*PROMPT*
In the entries below, the word "that" appears on some lines. Copy each of those lines.

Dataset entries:
************
Lemma getAll_wildcard_cycle (Inv : St → Prop) A B srcA srcB symsA symsB st :
  (∀ f s, Inv s → Inv (parseFile f s).2) →
  Inv st →
  A ≠ B → A ≠ "" → B ≠ "" → srcA ≠ "" → srcB ≠ "" →
  (∀ s, Inv s → wildcardTo (parseFile A s).1 symsA srcB) →
  (∀ s, Inv s → wildcardTo (parseFile B s).1 symsB srcA) →
  resolve A srcB = Some B →
  resolve B srcA = Some A →
  ExportResolver.getAllReexportedSymbols parseFile resolve A ∅ 0 st
  = Some (symsA ++ symsB, {[B]} ∪ ({[A]} ∪ ∅), (parseFile B (parseFile A st).2).2).
Proof.
  intros Hpres Hst HAB HA HB HsA HsB HpA HpB HrA HrB.
  pose proof (Hpres A st Hst) as Hst1.
  unfold ExportResolver.getAllReexportedSymbols.
  change (ExportResolver.enoughFuel 0) with (S 11).
  apply (getAll_wildcardTo parseFile resolve 11 A B symsA srcB); try done.
  { unfold ExportResolver.MAX_DEPTH. lia. }
  { by apply HpA. }
  rewrite <- (app_nil_r symsB).
  apply (getAll_wildcardTo parseFile resolve 10 B A symsB srcA); try done.
  { unfold ExportResolver.MAX_DEPTH. lia. }
  { rewrite elem_of_union, elem_of_singleton. by intros [?|?%elem_of_empty]. }
  { by apply HpB. }
  simpl. rewrite decide_True; [done|]. set_solver.
Qed.

End CycleFacts.

(** X17: a cycle of wildcard records is cut by the visited-file set. When
    the parse of [A] holds one export record of kind [all] whose source
    resolves to [B], and the parse of [B] one whose source resolves back
    to [A] (in every state of the parse cache satisfying an invariant that
    [parseFile] preserves), [getAllReexportedSymbols] of [A] returns the
    symbols of [A] followed by those of [B], each once, and has visited
    exactly the two files. The extractor records kind [all] for
    [export * as ns from]; the witness is a pair of files that re-export
    each other in that form. *)
Theorem getAllReexportedSymbols_cuts_cycle
    {St : Type} (parseFile : string → St → ParseResult * St)
    (resolve : string → string → option string)
    (Inv : St → Prop) (A B srcA srcB : string) (symsA symsB : list SymbolInfo)
    (st : St) :
  (∀ f s, Inv s → Inv (parseFile f s).2) →
  Inv st →
  A ≠ B → A ≠ "" → B ≠ "" → srcA ≠ "" → srcB ≠ "" →
  (∀ s, Inv s → wildcardTo (parseFile A s).1 symsA srcB) →
  (∀ s, Inv s → wildcardTo (parseFile B s).1 symsB srcA) →
  resolve A srcB = Some B →
  resolve B srcA = Some A →
  ∃ st',
    ExportResolver.getAllReexportedSymbols parseFile resolve A ∅ 0 st
    = Some (symsA ++ symsB, {[B]} ∪ ({[A]} ∪ ∅), st').
Proof.
  intros Hpres Hst HAB HA HB HsA HsB HpA HpB HrA HrB. eexists.
  exact (getAll_wildcard_cycle parseFile resolve Inv A B srcA srcB symsA symsB st
           Hpres Hst HAB HA HB HsA HsB HpA HpB HrA HrB).
Qed.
************
*ANSWER*
    to [A] (in every state of the parse cache satisfying an invariant that
    [export * as ns from]; the witness is a pair of files that re-export
    each other in that form. *)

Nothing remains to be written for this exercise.